*** Records provided Section Begins ***

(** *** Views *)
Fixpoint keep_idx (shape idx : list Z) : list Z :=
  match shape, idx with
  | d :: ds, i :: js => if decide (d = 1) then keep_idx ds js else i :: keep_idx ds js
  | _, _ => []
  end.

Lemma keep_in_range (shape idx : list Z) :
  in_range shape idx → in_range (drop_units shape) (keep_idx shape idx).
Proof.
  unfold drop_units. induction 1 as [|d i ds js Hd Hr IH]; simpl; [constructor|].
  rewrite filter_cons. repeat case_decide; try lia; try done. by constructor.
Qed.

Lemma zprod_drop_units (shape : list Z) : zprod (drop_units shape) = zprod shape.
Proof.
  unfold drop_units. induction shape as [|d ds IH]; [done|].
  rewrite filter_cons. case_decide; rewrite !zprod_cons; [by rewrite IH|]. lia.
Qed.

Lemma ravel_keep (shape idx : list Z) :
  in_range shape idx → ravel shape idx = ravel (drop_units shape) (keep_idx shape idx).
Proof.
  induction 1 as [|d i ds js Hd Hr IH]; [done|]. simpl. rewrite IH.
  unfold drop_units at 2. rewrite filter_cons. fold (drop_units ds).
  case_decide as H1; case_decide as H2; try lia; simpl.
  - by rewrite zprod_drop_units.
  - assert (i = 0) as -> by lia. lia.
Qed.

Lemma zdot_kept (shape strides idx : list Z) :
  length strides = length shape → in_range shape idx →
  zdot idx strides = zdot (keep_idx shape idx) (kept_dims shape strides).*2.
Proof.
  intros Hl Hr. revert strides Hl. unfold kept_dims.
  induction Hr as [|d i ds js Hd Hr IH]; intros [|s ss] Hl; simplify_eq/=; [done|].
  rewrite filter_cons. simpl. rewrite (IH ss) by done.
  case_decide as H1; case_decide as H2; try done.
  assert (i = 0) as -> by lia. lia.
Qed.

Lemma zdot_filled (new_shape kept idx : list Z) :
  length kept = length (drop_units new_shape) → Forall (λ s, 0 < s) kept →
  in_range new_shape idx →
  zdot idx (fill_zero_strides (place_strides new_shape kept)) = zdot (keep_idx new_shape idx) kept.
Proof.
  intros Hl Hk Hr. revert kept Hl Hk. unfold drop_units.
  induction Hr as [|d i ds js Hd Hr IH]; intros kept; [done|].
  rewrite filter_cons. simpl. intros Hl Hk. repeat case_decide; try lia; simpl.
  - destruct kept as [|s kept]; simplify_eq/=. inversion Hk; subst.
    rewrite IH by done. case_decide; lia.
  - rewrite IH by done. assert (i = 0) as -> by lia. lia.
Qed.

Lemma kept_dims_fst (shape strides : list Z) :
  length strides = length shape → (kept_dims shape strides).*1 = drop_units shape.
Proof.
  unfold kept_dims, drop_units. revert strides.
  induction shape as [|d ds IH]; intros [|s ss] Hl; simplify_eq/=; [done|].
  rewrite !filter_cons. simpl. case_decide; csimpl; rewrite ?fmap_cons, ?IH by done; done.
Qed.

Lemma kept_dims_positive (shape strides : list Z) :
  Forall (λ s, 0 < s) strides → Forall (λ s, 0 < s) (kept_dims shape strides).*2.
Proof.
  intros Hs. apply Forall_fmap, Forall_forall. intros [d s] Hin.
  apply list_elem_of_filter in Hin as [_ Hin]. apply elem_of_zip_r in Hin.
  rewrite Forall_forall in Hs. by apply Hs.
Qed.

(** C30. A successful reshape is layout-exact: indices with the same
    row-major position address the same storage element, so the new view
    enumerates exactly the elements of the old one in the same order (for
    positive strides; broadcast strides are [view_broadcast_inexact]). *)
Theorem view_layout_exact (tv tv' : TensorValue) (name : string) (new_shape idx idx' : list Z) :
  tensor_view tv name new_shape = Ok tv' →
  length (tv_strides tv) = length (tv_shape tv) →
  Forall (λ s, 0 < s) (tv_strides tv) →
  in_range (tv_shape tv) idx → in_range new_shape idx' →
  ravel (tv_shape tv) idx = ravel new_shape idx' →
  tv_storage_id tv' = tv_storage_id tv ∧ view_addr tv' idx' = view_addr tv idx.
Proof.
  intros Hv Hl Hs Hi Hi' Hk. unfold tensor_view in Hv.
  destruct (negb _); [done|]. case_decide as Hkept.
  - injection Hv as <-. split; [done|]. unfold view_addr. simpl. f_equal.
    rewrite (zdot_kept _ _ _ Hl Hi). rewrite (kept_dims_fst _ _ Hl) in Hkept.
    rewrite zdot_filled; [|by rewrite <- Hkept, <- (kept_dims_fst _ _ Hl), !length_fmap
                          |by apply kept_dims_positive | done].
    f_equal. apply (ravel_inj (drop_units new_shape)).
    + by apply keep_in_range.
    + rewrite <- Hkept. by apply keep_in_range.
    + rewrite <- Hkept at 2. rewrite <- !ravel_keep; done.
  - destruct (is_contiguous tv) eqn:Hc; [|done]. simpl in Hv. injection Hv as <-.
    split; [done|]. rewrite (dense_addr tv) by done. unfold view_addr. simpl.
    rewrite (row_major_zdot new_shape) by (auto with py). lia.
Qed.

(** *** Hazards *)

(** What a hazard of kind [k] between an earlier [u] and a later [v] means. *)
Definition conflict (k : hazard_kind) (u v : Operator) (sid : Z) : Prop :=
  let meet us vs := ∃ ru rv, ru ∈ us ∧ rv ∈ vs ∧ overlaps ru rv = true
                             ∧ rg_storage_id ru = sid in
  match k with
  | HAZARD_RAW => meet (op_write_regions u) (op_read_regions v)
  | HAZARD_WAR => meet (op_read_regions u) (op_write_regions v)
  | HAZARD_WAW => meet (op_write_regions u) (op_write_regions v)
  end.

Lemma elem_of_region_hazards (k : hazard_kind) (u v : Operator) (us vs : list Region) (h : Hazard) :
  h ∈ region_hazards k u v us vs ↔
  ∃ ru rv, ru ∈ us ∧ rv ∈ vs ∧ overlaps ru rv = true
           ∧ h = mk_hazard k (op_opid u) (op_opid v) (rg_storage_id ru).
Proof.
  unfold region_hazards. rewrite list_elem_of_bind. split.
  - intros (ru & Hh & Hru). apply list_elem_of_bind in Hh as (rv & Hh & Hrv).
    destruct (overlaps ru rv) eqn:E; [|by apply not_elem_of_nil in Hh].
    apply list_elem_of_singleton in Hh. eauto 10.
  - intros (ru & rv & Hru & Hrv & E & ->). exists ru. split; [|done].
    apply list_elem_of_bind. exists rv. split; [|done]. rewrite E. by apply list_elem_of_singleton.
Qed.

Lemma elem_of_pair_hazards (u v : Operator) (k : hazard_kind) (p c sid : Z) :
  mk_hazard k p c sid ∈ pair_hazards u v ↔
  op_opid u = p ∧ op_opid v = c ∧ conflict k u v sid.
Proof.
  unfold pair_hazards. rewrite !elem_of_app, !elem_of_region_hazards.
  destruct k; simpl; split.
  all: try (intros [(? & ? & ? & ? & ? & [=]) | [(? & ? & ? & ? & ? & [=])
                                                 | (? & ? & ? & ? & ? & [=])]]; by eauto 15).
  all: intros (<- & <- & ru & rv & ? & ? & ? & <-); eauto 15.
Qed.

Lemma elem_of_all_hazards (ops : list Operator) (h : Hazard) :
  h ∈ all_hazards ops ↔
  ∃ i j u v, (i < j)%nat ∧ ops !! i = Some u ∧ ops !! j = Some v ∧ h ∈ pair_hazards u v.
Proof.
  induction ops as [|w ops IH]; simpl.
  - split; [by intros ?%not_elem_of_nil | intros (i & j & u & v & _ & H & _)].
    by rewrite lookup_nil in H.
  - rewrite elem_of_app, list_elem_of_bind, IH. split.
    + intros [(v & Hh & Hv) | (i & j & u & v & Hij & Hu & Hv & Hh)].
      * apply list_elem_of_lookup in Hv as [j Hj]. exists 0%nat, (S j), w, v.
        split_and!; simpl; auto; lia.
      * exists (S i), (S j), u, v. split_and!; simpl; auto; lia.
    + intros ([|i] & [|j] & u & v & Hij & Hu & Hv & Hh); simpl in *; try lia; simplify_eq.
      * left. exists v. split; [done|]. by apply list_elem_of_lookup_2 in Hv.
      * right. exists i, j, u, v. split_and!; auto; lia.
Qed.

*** Records provided Section Ends ***

▶ [Task]:
Scan the listing above for the line that has "intros Hv Hl", then copy exactly from that line through the line that has "- intros (ru & rv".

▶ [Problem solution]:
  intros Hv Hl Hs Hi Hi' Hk. unfold tensor_view in Hv.
  destruct (negb _); [done|]. case_decide as Hkept.
  - injection Hv as <-. split; [done|]. unfold view_addr. simpl. f_equal.
    rewrite (zdot_kept _ _ _ Hl Hi). rewrite (kept_dims_fst _ _ Hl) in Hkept.
    rewrite zdot_filled; [|by rewrite <- Hkept, <- (kept_dims_fst _ _ Hl), !length_fmap
                          |by apply kept_dims_positive | done].
    f_equal. apply (ravel_inj (drop_units new_shape)).
    + by apply keep_in_range.
    + rewrite <- Hkept. by apply keep_in_range.
    + rewrite <- Hkept at 2. rewrite <- !ravel_keep; done.
  - destruct (is_contiguous tv) eqn:Hc; [|done]. simpl in Hv. injection Hv as <-.
    split; [done|]. rewrite (dense_addr tv) by done. unfold view_addr. simpl.
    rewrite (row_major_zdot new_shape) by (auto with py). lia.
Qed.

(** *** Hazards *)

(** What a hazard of kind [k] between an earlier [u] and a later [v] means. *)
Definition conflict (k : hazard_kind) (u v : Operator) (sid : Z) : Prop :=
  let meet us vs := ∃ ru rv, ru ∈ us ∧ rv ∈ vs ∧ overlaps ru rv = true
                             ∧ rg_storage_id ru = sid in
  match k with
  | HAZARD_RAW => meet (op_write_regions u) (op_read_regions v)
  | HAZARD_WAR => meet (op_read_regions u) (op_write_regions v)
  | HAZARD_WAW => meet (op_write_regions u) (op_write_regions v)
  end.

Lemma elem_of_region_hazards (k : hazard_kind) (u v : Operator) (us vs : list Region) (h : Hazard) :
  h ∈ region_hazards k u v us vs ↔
  ∃ ru rv, ru ∈ us ∧ rv ∈ vs ∧ overlaps ru rv = true
           ∧ h = mk_hazard k (op_opid u) (op_opid v) (rg_storage_id ru).
Proof.
  unfold region_hazards. rewrite list_elem_of_bind. split.
  - intros (ru & Hh & Hru). apply list_elem_of_bind in Hh as (rv & Hh & Hrv).
    destruct (overlaps ru rv) eqn:E; [|by apply not_elem_of_nil in Hh].
    apply list_elem_of_singleton in Hh. eauto 10.
  - intros (ru & rv & Hru & Hrv & E & ->). exists ru. split; [|done].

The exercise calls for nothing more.